He rolled his eyes. “It’s nothing fancy. Just a visitor center out in the forest.”

“What forest?” Phoebe asked, jumping into the conversation.

“Klarluft, right by where Colin and June live.”

“I think he leads some summer overnights through their wilderness space,” she said, pulling out her phone to either google or text her brother. “What’s the exhibit on?” she asked, typing and swiping as she talked.

Jeremy didn’t quite know yet. Davis had a lot of ideas, and the forest was beautiful, but he wanted to pick his friends’ brains. “The forest?” he replied. “It’s about bringing people in and teaching them. But I don’t want them to be lectured to or to be bored.”

And all of a sudden, here were seven people adding ideas, and Jeremy’s hand couldn’t work fast enough to write them all down.

“Make sure there’s a good photo shoot location for social media, because that’s free advertising for the forest,” Phoebe mused.

“Have you reached out to tribal consultants?” Emmy asked. “Oh! And you should probably talk about the history of American preservation and its ties to white supremacy.”

“You’re such a ray of sunshine, darling,” Ryan said, wryly, to which Emmy rolled her eyes. “Even though it’s accurate.” Ryan sipped a vanilla latte. “Did you know the Rockies are some of the youngest mountains in the world, and they’re still growing every year?”

“Why would any normal person know that?” Dec added, resulting in Phoebe pinching him in the side.

“Do they want to open an attached tasting room for the brewery?” Foster asked. “I can also help with budgeting and production connections. We had a great fabricator who made all of our signs for the Great American Beer Festival last year, and I know good suppliers for the brewery’s furniture.” Foster was already pulling out his phone to text Jeremy but made a surprised noise when he found a series of alerts on the screen.
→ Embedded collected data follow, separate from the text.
(** Lines 127-131. *)
Definition get_trajectory_metrics (trajectory : trajectory_t F)
    (design_name : string) : M dict :=
  match tmp_best_aux_log trajectory with
  | Some log => mret log
  | None =>
    print ("Warning: Could not retrieve metrics from trajectory for "
           +:+ design_name
           +:+ ". Skipping detailed metrics for this trajectory.");;
    mret ∅
  end.

(** Line 147: the trajectory carries no termination signal. *)
Definition no_termination_signal (trajectory : trajectory_t F) : bool :=
  match aux_log trajectory with
  | Some log => py_eq_str (dict_get log "terminate" (PStr "Unknown")) ""
  | None => false
  end.

(** Lines 175-183. *)
Definition trajectory_data (design_name : string) (length seed : Z)
    (helicity_value trajectory_sequence trajectory_interface_residues : pyval F)
    (trajectory_metrics : dict) (ss : ss_percentage_t F)
    (num_clashes_trajectory num_clashes_relaxed : pyval F)
    (trajectory_interface_scores : interface_scores_t F)
    (traj_seq_notes trajectory_target_rmsd : pyval F)
    (trajectory_time_text : string) : list (pyval F) :=
  [ PStr design_name; design_algorithm advanced_settings; PInt length;
    PInt seed; helicity_value; target_hotspot_residues target_settings;
    trajectory_sequence; trajectory_interface_residues;
    dict_get trajectory_metrics "plddt" PNone;
    dict_get trajectory_metrics "ptm" PNone;
    dict_get trajectory_metrics "i_ptm" PNone;
    dict_get trajectory_metrics "pae" PNone;
    dict_get trajectory_metrics "i_pae" PNone;
    ss_i_plddt ss; ss_ss_plddt ss; num_clashes_trajectory; num_clashes_relaxed;
    binder_score trajectory_interface_scores;
    surface_hydrophobicity trajectory_interface_scores;
    interface_sc trajectory_interface_scores;
    interface_packstat trajectory_interface_scores;
    interface_dG trajectory_interface_scores;
    interface_dSASA trajectory_interface_scores;
    interface_dG_SASA_ratio trajectory_interface_scores;
    interface_hb_bb_sc trajectory_interface_scores;
    interface_hb_sc_sc trajectory_interface_scores;
    interface_hb_bb_bb_longrange trajectory_interface_scores;
    interface_hb_bb_bb_shortrange trajectory_interface_scores;
    ss_alpha ss; ss_beta ss; ss_loops ss; ss_alpha_interface ss;
    ss_beta_interface ss; ss_loops_interface ss; traj_seq_notes;
    dict_get trajectory_metrics "helix_probability" PNone;
    trajectory_target_rmsd; PStr trajectory_time_text;
    dict_get trajectory_metrics "terminate" PNone ].
(** ** The root keeps its keyword *)

(** C10: when the root of the document has an [allOf] ([oneOf], [anyOf])
    array, the document returned by [flattenAllOf] ([selectFirstOfOneOf],
    [selectFirstOfAnyOf]) still has that key at its root: the function
    returns its clone, not what the helper returned for the root. *)
Theorem root_keyword_kept (fuel : nat) (kvs : list (string * json)) (out : json)
  (Hjson : is_json (JObj kvs) = true) :
  (forall members,
     assoc "allOf" kvs = Some (JArr members) ->
     result (call fuel (flattenAllOf fuel) (JObj kvs)) = Some out ->
     exists x, jget out "allOf" = Some x)
  /\ (forall alternatives,
        assoc "oneOf" kvs = Some (JArr alternatives) ->
        result (call fuel (selectFirstOfOneOf fuel) (JObj kvs)) = Some out ->
        exists x, jget out "oneOf" = Some x)
  /\ (forall alternatives,
        assoc "anyOf" kvs = Some (JArr alternatives) ->
        result (call fuel (selectFirstOfAnyOf fuel) (JObj kvs)) = Some out ->
        exists x, jget out "anyOf" = Some x).
Proof.
  repeat split; intros xs Ex E.
  - destruct (clone_then_helper_root_keys processAllOf processAllOf_keeps
                fuel kvs out Hjson E) as (kvs' & -> & Hk).
    eapply key_kept; eassumption.
  - destruct (clone_then_helper_root_keys (processFirstOf "oneOf")
                (processFirstOf_keeps "oneOf") fuel kvs out Hjson E)
      as (kvs' & -> & Hk).
    eapply key_kept; eassumption.
  - destruct (clone_then_helper_root_keys (processFirstOf "anyOf")
                (processFirstOf_keeps "anyOf") fuel kvs out Hjson E)
      as (kvs' & -> & Hk).
    eapply key_kept; eassumption.
Qed.

Lemma root_keyword_kept_witness :
  (exists x, jget doc_root_allOf "allOf" = Some x)
  /\ (exists x, jget doc_root_oneOf "oneOf" = Some x).
Proof.
  split.
  - refine (proj1 (root_keyword_kept 20
                     [("allOf", JArr [JObj [("type", JStr "object")]])]
                     doc_root_allOf eq_refl)
              [JObj [("type", JStr "object")]] eq_refl _).
    vm_compute; reflexivity.
  - refine (proj1 (proj2 (root_keyword_kept 20
                     [("oneOf", JArr [JObj [("type", JStr "string")];
                                      JObj [("type", JStr "number")]])]
                     doc_root_oneOf eq_refl))
              [JObj [("type", JStr "string")]; JObj [("type", JStr "number")]]
              eq_refl _).
    vm_compute; reflexivity.
Defined.

(** ** Property lists under spreads *)

Lemma assoc_assoc_set {A} k k' (v : A) kvs :
  assoc k (assoc_set k' v kvs) = if String.eqb k k' then Some v else assoc k kvs.
Proof.
  induction kvs as [|[k1 v1] kvs IH]; simpl.
  - destruct (String.eqb k k'); reflexivity.
  - destruct (String.eqb k' k1) eqn:E1; simpl.
    + apply String.eqb_eq in E1 as ->.
      destruct (String.eqb k k1); reflexivity.
    + destruct (String.eqb k k1) eqn:E2.
      * apply String.eqb_eq in E2 as ->.
        rewrite String.eqb_sym, E1. reflexivity.
      * exact IH.
Qed.

Lemma assoc_assoc_del {A} k k' (kvs : list (string * A)) :
  assoc k (assoc_del k' kvs) = if String.eqb k k' then None else assoc k kvs.
Proof.
  induction kvs as [|[k1 v1] kvs IH]; simpl.
  - destruct (String.eqb k k'); reflexivity.
  - destruct (String.eqb k' k1) eqn:E1; simpl.
    + apply String.eqb_eq in E1 as ->. rewrite IH.
      destruct (String.eqb k k1); reflexivity.
    + rewrite IH. destruct (String.eqb k k1) eqn:E2; [|reflexivity].
      apply String.eqb_eq in E2 as ->. rewrite String.eqb_sym, E1. reflexivity.
Qed.

Lemma assoc_set_keys_new {A} k (x : A) kvs :
  ~ In k (map fst kvs) -> map fst (assoc_set k x kvs) = map fst kvs ++ [k].
Proof.
  induction kvs as [|[k' y] kvs IH]; simpl; [reflexivity|].
  intros N. destruct (String.eqb k k') eqn:E.
  - apply String.eqb_eq in E as ->. contradiction N. left; reflexivity.
  - simpl. rewrite IH; [reflexivity | tauto].
Qed.

Lemma assoc_set_NoDup {A} k (x : A) kvs :
  NoDup (map fst kvs) -> NoDup (map fst (assoc_set k x kvs)).
Proof.
  intros N. destruct (in_dec string_dec k (map fst kvs)) as [I|I].
  - rewrite (assoc_set_keys _ _ _ I). exact N.
  - rewrite (assoc_set_keys_new _ _ _ I). apply NoDup_app. repeat split.
    + exact N.
    + intros y Hy Hy'. apply list_elem_of_In in Hy. apply list_elem_of_In in Hy'.
      destruct Hy' as [<-|[]]. exact (I Hy).
    + apply NoDup_singleton.
Qed.

Lemma spread_into_NoDup more : forall acc,
  NoDup (map fst acc) -> NoDup (map fst (spread_into acc more)).
Proof.
  unfold spread_into. induction more as [|[k v] more IH]; intros acc N;
    cbn [fold_left]; [exact N|]. apply IH, assoc_set_NoDup, N.
Qed.

Lemma assoc_not_In {A} k (kvs : list (string * A)) :
  ~ In k (map fst kvs) -> assoc k kvs = None.
Proof.
  induction kvs as [|[k' v] kvs IH]; simpl; [reflexivity|].
  intros N. destruct (String.eqb k k') eqn:E.
  - apply String.eqb_eq in E as ->. contradiction N. left; reflexivity.
  - apply IH. tauto.
Qed.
“You know, we could use spruce tips from the forest to add to an IPA and have some of the proceeds benefit the national forest,” Flo said, fixing the bandanna that tamed her curly hair.

“Slow down, slow down,” Jeremy said, holding his hands up and mimicking pumping the brakes in his car. “My brain doesn’t work this quickly, and neither does my hand.” He made a dramatic show of rolling his wrist. “Plus, I don’t want to get ahead of myself. I’m not the content expert. I’m just the facilitator.” It wasn’t that Jeremy didn’t like learning— you couldn’t work in this field without being a bit of a nerd about everything— but the what of an exhibit wasn’t as important to him as the how. The challenge and craft of taking complex ideas formulated by experts and translating them in a beautiful way to the general public? That was what made Jeremy’s brain zing. It was the same way that historic research affected Emmy, or event planning got Foster firing on all cylinders. For the content of the exhibit, he’d defer to Davis. And something about that man, his new colleague, his client, made Jeremy want to take things easy and slow. To make him feel comfortable and not push too hard, but to communicate excitement. To be a partner in this design process.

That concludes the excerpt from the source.